- _What the task asks_
Begin at the line below that has "if (len <=?" and stop after the line that has "Definition annotate (ms". Please restate only those lines, word for word.

- _Input for this task_
(* ===== verification/CompactEngine.v ===== *)
(** The engine's use of compaction (agent/nomi-agent/src/engine/mod.rs): the cheap
    layers with the log that undoes them, the fold, and what happens to the
    transcript when a turn fails.  The calls into other components are recorded in
    order. *)
From S2P Require Import Prelude Bytes Text Json Float64 Conversation SummaryPrompt LlmStream Compaction AutoCompact.

Inductive Effect :=
| EmitInfo (message : bytes)
| EmitWarning (message : bytes)
| InvalidateFileCachePaths (paths : list bytes)
| ForgetReads (path : bytes)
| ResetWorkingSet
| ClearFileCache
| ClearEditableTurn
| NotifyCompaction.
Inductive CompactReason := TurnEnd | TurnStart | IdleCacheExpired | EmergencyRecovery.
Inductive AgentError := ContextTooLong (input_tokens limit : N).

(** What a pass of the engine reads and does not change.  [persist] is the store of
    content references; [archive] writes an archive under a label; [reinject] is the
    coding harness' message behind a fold. *)
Record Host (Num : Type) := mkHost {
  json_byte_len : Value Num → N;
  config : CompactConfig;
  system_prompt : bytes;
  advertised_tools : list (ToolDef (Num := Num));
  summary_model : bytes;
  instructions : option bytes;
  provider : list (SummaryRequest (Num := Num)) → SummaryRequest (Num := Num) → Response (Num := Num);
  persist : bytes → option bytes;
  archive : string → list (Message Num) → option bytes;
  reinject : option bytes;
}.
Arguments mkHost {Num}.
Arguments json_byte_len {Num}.
Arguments config {Num}.
Arguments system_prompt {Num}.
Arguments advertised_tools {Num}.
Arguments summary_model {Num}.
Arguments instructions {Num}.
Arguments provider {Num}.
Arguments persist {Num}.
Arguments archive {Num}.
Arguments reinject {Num}.
Record Engine (Num : Type) := mkEngine {
  messages : list (Message Num);
  prefix_rewrite_undo : list ClearedToolBody;
  compact_state : CompactState;
  sent_prefix_len : nat;
  effects : list Effect;
}.
Arguments mkEngine {Num}.
Arguments messages {Num}.
Arguments prefix_rewrite_undo {Num}.
Arguments compact_state {Num}.
Arguments sent_prefix_len {Num}.
Arguments effects {Num}.

Section engine.
Context {Num : Type} (host : Host Num).
Abbreviation Engine := (Engine Num).
Abbreviation Message := (Message Num).
Abbreviation cfg := (config host).

Definition set_messages (ms : list Message) (e : Engine) : Engine :=
  mkEngine ms (prefix_rewrite_undo e) (compact_state e) (sent_prefix_len e) (effects e).
Definition set_undo (u : list ClearedToolBody) (e : Engine) : Engine :=
  mkEngine (messages e) u (compact_state e) (sent_prefix_len e) (effects e).
Definition set_state (s : CompactState) (e : Engine) : Engine :=
  mkEngine (messages e) (prefix_rewrite_undo e) s (sent_prefix_len e) (effects e).
Definition mark_sent (e : Engine) : Engine :=
  mkEngine (messages e) (prefix_rewrite_undo e) (compact_state e) (length (messages e)) (effects e).
Definition emit (l : list Effect) (e : Engine) : Engine :=
  mkEngine (messages e) (prefix_rewrite_undo e) (compact_state e) (sent_prefix_len e) (effects e ++ l).
Definition push_message (m : Message) (e : Engine) : Engine := set_messages (messages e ++ [m]) e.
Definition drop_round_ids (e : Engine) : Engine := set_messages (clear_provider_round_ids (messages e)).1 e.

(** ** The watermark *)

Definition request_token_estimate (e : Engine) : N :=
  estimate_tokens_from_request (json_byte_len host) (system_prompt host) (advertised_tools host) (messages e) None.
Definition apply_compact_watermark (summarized : nat) (tokens_freed : N) (e : Engine) : Engine :=
  let estimate := request_token_estimate e in
  let measured :=
    if 0 <? summarized then estimate
    else N.max estimate (last_provider_input_tokens (compact_state e) - tokens_freed) in
  let still_above := should_autocompact measured cfg in
  let s := set_watermark measured cfg (compact_state e) in
  set_state
    (if 0 <? summarized then reset_provider_input_tokens (note_compact_outcome still_above s)
     else if negb still_above then clear_compact_stall s else s) e.

(** ** The undo log *)

Definition accept_prefix_rewrites (e : Engine) : Engine := set_undo [] e.
Definition restore_entry (len : nat) (entry : ClearedToolBody) (ms : list Message) : list Message :=
  if (len <=? message_index entry) || (length ms <=? message_index entry) then ms
  else map_block (set_result (body_content entry) (body_images entry)) (message_index entry, block_index entry) ms.
Definition rollback_transcript_to (len : nat) (e : Engine) : Engine :=
  set_undo [] (set_messages (take len (foldr (restore_entry len) (messages e) (prefix_rewrite_undo e))) e).
(** Returns the new checkpoint. *)
Definition commit_transcript_checkpoint (e : Engine) : Engine * nat := (accept_prefix_rewrites e, length (messages e)).
Definition shift_entry (removed : list nat) (entry : ClearedToolBody) : ClearedToolBody :=
  mkBody (message_index entry - length (filter (λ i, (i <? message_index entry) = true) removed)) (block_index entry)
    (body_content entry) (body_images entry).
Definition remap_prefix_rewrite_undo (removed : list nat) (e : Engine) : Engine :=
  if bool_decide (removed = []) || bool_decide (length (prefix_rewrite_undo e) = 0) then e
  else set_undo (shift_entry removed <$> filter (λ entry, message_index entry ∉ removed) (prefix_rewrite_undo e)) e.

(** ** Snip *)

(** Engine and tokens released; [now] is the clock. *)
Definition run_snip_layer (now : Z) (e : Engine) : Engine * N :=
  let drop_idx := snip_indices (json_byte_len host) (messages e) DEFAULT_SNIP_KEEP_TAIL cfg in
  if bool_decide (drop_idx = []) then (e, 0%N)
  else
    let dropped := omap (λ i, messages e !! i) drop_idx in
    let freed := estimate_tokens_from_messages (json_byte_len host) dropped in
    let archive_rel := archive host "snip"%string dropped in
    let e := remap_prefix_rewrite_undo drop_idx e in
    let '(ms, removed) := snip_old_plain_turns (json_byte_len host) (messages e) DEFAULT_SNIP_KEEP_TAIL cfg in
    let e := set_messages ms e in
    if removed =? 0 then (e, 0%N)
    else
      let e := push_message (message_now now User [TextBlock (collapse_notice removed archive_rel)]) e in
      let e := drop_round_ids (mark_sent e) in
      (emit [EmitInfo (as_bytes "Snip: dropped " ++ decimal (N.of_nat removed) ++ as_bytes " older plain turns")] e, freed).

(** ** Microcompact *)

(** A cleared result's placeholder points at the stored body. *)
Definition annotate (ms : list Message) (body : ClearedToolBody) : list Message :=
  match body_content body with
  | [] => ms
  | c =>
      match persist host c with
      | None => ms
      | Some locator =>
          map_block (λ b, match b with
                          | ToolResult id _ is_error images =>
                              ToolResult id (CLEARED_TOOL_RESULT ++ as_bytes " " ++ locator) is_error images
                          | _ => b
                          end) (message_index body, block_index body) ms
      end
  end.
Definition apply_microcompact (e : Engine) : Engine * N :=
  let '(ms, result) := microcompact (messages e) cfg in
  let ms := if 0 <? cleared_count result then foldl annotate ms (cleared_bodies result) else ms in
  let e := set_undo (prefix_rewrite_undo e ++ cleared_bodies result) (set_messages ms e) in
  let e :=
    if 0 <? cleared_count result then
      emit [EmitInfo (as_bytes "Microcompact: cleared " ++ decimal (N.of_nat (cleared_count result))
                      ++ as_bytes " tool results (~" ++ decimal (estimated_tokens_freed result)
                      ++ as_bytes " tokens freed)")] (drop_round_ids (mark_sent e))
    else e in
  let e :=
    match cleared_read_paths result with
    | [] => e
    | paths => emit (InvalidateFileCachePaths paths :: (ForgetReads <$> paths)) e
    end in
  (e, estimated_tokens_freed result).
Definition run_microcompact (now : Z) (e : Engine) : Engine * N :=
  if negb (should_microcompact now (messages e) cfg) then (e, 0%N) else apply_microcompact e.
Definition run_microcompact_forced (e : Engine) : Engine * N :=
  if negb (compact_enabled cfg) then (e, 0%N) else apply_microcompact e.

(** ** The fold *)

Definition wants_fold (force : bool) (t : CompactTrigger) (e : Engine) : bool :=
  let tokens := last_input_tokens (compact_state e) in
  force || match t with
           | IdleTrigger => should_idle_autocompact tokens cfg
           | AutoTrigger | ManualTrigger => should_autocompact tokens cfg
           end.
Definition say_threshold : list Effect :=
  if bool_decide (is_Some (autocompact_threshold_pct cfg)) || bool_decide (is_Some (autocompact_max_tokens cfg)) then
    [EmitInfo (as_bytes "Autocompact threshold: " ++ decimal (autocompact_threshold cfg) ++ as_bytes " tokens (context window "
               ++ decimal (context_window cfg) ++ as_bytes ")")]
  else [].
Definition no_fold (e : Engine) : Engine :=
  let tokens := last_input_tokens (compact_state e) in
  if negb (compact_enabled cfg) then
    if (autocompact_threshold cfg <=? tokens)%N then
      emit [EmitInfo (as_bytes "Autocompact: disabled (compact.enabled=false, last_input_tokens=" ++ decimal tokens
                      ++ as_bytes ", threshold=" ++ decimal (autocompact_threshold cfg) ++ as_bytes ")")] e
    else e
  else if negb (should_autocompact tokens cfg) then set_state (clear_compact_stall (compact_state e)) e
  else e.
Definition say_broken (e : Engine) : Engine :=
  emit [EmitInfo (as_bytes "Autocompact: skipped (circuit breaker tripped after "
                  ++ decimal (consecutive_failures (compact_state e))
                  ++ as_bytes " consecutive failures, last_input_tokens="
                  ++ decimal (last_input_tokens (compact_state e)) ++ as_bytes ")")] e.
Definition fold_effects (r : CompactResult (Num := Num)) : list Effect :=
  [EmitInfo (as_bytes "Autocompact: summarized " ++ decimal (N.of_nat (messages_summarized r)) ++ as_bytes " messages ("
             ++ decimal (result_pre_compact_tokens r) ++ as_bytes " tokens → compact)")]
  ++ (if mechanical_fold r then
        [EmitWarning (as_bytes "Autocompact: the summary is a placeholder ("
                      ++ default (as_bytes "no reason recorded") (mechanical_reason r) ++ as_bytes ")")]
      else [])
  ++ [ClearEditableTurn; ResetWorkingSet; ClearFileCache].
(** The result of a fold that summarized something *)
Definition adopt_fold (now : Z) (force : bool) (r : CompactResult (Num := Num)) (e : Engine) : Engine :=
  let replaced := set_messages (result_messages r) e in
  let new_estimate := request_token_estimate replaced in
  if negb force && (result_pre_compact_tokens r <=? new_estimate)%N then
    apply_compact_watermark 0 0
      (emit [EmitInfo (as_bytes "Autocompact: skipped apply (" ++ decimal (result_pre_compact_tokens r)
                       ++ as_bytes " tokens → " ++ decimal new_estimate ++ as_bytes ", not smaller)")] e)
  else
    let e := emit (fold_effects r) (accept_prefix_rewrites replaced) in
    let e := emit [NotifyCompaction] (mark_sent e) in
    let e := match reinject host with Some t => push_message (message_now now User [TextBlock t]) e | None => e end in
    apply_compact_watermark (messages_summarized r) 0 e.
Definition run_autocompact (now : Z) (force : bool) (t : CompactTrigger) (e : Engine) : Engine :=
  if negb (wants_fold force t e) then no_fold e
  else
    let e := emit say_threshold e in
    if negb force && is_circuit_broken (compact_state e) cfg then say_broken e
    else
      let '(s, _, answer) :=
        autocompact_with (json_byte_len host) (provider host) (archive host "autocompact"%string) (messages e)
          (summary_model host) cfg (compact_state e) (mkAutocompact force None (instructions host) (Some t)) in
      let e := set_state s e in
      match answer with
      | inr r =>
          if 0 <? messages_summarized r then adopt_fold now force r e
          else if negb (should_autocompact (last_input_tokens (compact_state e)) cfg) then
            set_state (clear_compact_stall (compact_state e)) e
          else e
      | inl (CircuitBroken _) => e
      | inl error => emit [EmitWarning (as_bytes "Autocompact failed: " ++ compact_error_text error)] e
      end.

(** ** The pipeline *)

Definition is_compact_stuck (e : Engine) : bool := compact_stuck (compact_state e).
Definition watermark (e : Engine) : N := last_input_tokens (compact_state e).
Definition cheap_layers (forced : bool) (now : Z) (e : Engine) : Engine * N :=
  let '(e, snipped) := run_snip_layer now e in
  let '(e, cleared) := if forced then run_microcompact_forced e else run_microcompact now e in
  (e, snipped + cleared)%N.
Definition run_compaction (now : Z) (reason : CompactReason) (e : Engine) : Engine * option AgentError :=
  match reason with
  | TurnEnd | TurnStart =>
      let e :=
        if should_autocompact (watermark e) cfg then
          let '(e, freed) := cheap_layers false now e in apply_compact_watermark 0 freed e
        else e in
      (if is_compact_stuck e then e else run_autocompact now false AutoTrigger e, None)
  | IdleCacheExpired =>
      if compact_enabled cfg then
        let '(e, freed) := cheap_layers true now e in
        let e := apply_compact_watermark 0 freed e in
        (if negb (is_compact_stuck e) && should_idle_autocompact (watermark e) cfg then
           run_autocompact now false IdleTrigger e
         else e, None)
      else (e, None)
  | EmergencyRecovery =>
      let e :=
        if compact_enabled cfg then
          let '(e, _) := cheap_layers false now e in
          let force := is_compact_stuck e || is_circuit_broken (compact_state e) cfg in
          run_autocompact now force AutoTrigger e
        else e in
      (e, if is_at_emergency_limit (watermark e) cfg then
            Some (ContextTooLong (watermark e) (context_window cfg - emergency_buffer cfg))
          else None)
  end.
(** [session_time] is the session's last known activity. *)
Definition should_idle_compact (now : Z) (session_time : option Z) (e : Engine) : bool :=
  if negb (compact_enabled cfg) then false
  else if (idle_compact_seconds cfg =? 0)%N || (length (messages e) <=? 2) then false
  else match option_or (last_turn_ended_at (compact_state e)) session_time with
       | None => false
       | Some ts => (as_i64 (idle_compact_seconds cfg) <=? Z.quot (now - ts) 1000000000)%Z
       end.
(** [reason] is the error's text, shortened and on one line. *)
Definition close_interrupted_turn (now : Z) (turn_start_len : nat) (reason : bytes) (e : Engine) : Engine :=
  if length (messages e) <=? turn_start_len then e
  else if negb match last (messages e) with Some m => is_tool_result_message m | None => false end then e
  else
    push_message
      (message_now now Assistant
         [TextBlock (as_bytes "[Turn interrupted before a final reply: " ++ reason
                     ++ text ["] The tool calls above did run and their results are authoritative. ";
                              "The user has not received a report for this turn."])]) e.
End engine.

- _Expected answer_
  if (len <=? message_index entry) || (length ms <=? message_index entry) then ms
  else map_block (set_result (body_content entry) (body_images entry)) (message_index entry, block_index entry) ms.
Definition rollback_transcript_to (len : nat) (e : Engine) : Engine :=
  set_undo [] (set_messages (take len (foldr (restore_entry len) (messages e) (prefix_rewrite_undo e))) e).
(** Returns the new checkpoint. *)
Definition commit_transcript_checkpoint (e : Engine) : Engine * nat := (accept_prefix_rewrites e, length (messages e)).
Definition shift_entry (removed : list nat) (entry : ClearedToolBody) : ClearedToolBody :=
  mkBody (message_index entry - length (filter (λ i, (i <? message_index entry) = true) removed)) (block_index entry)
    (body_content entry) (body_images entry).
Definition remap_prefix_rewrite_undo (removed : list nat) (e : Engine) : Engine :=
  if bool_decide (removed = []) || bool_decide (length (prefix_rewrite_undo e) = 0) then e
  else set_undo (shift_entry removed <$> filter (λ entry, message_index entry ∉ removed) (prefix_rewrite_undo e)) e.

(** ** Snip *)

(** Engine and tokens released; [now] is the clock. *)
Definition run_snip_layer (now : Z) (e : Engine) : Engine * N :=
  let drop_idx := snip_indices (json_byte_len host) (messages e) DEFAULT_SNIP_KEEP_TAIL cfg in
  if bool_decide (drop_idx = []) then (e, 0%N)
  else
    let dropped := omap (λ i, messages e !! i) drop_idx in
    let freed := estimate_tokens_from_messages (json_byte_len host) dropped in
    let archive_rel := archive host "snip"%string dropped in
    let e := remap_prefix_rewrite_undo drop_idx e in
    let '(ms, removed) := snip_old_plain_turns (json_byte_len host) (messages e) DEFAULT_SNIP_KEEP_TAIL cfg in
    let e := set_messages ms e in
    if removed =? 0 then (e, 0%N)
    else
      let e := push_message (message_now now User [TextBlock (collapse_notice removed archive_rel)]) e in
      let e := drop_round_ids (mark_sent e) in
      (emit [EmitInfo (as_bytes "Snip: dropped " ++ decimal (N.of_nat removed) ++ as_bytes " older plain turns")] e, freed).

(** ** Microcompact *)

(** A cleared result's placeholder points at the stored body. *)
Definition annotate (ms : list Message) (body : ClearedToolBody) : list Message :=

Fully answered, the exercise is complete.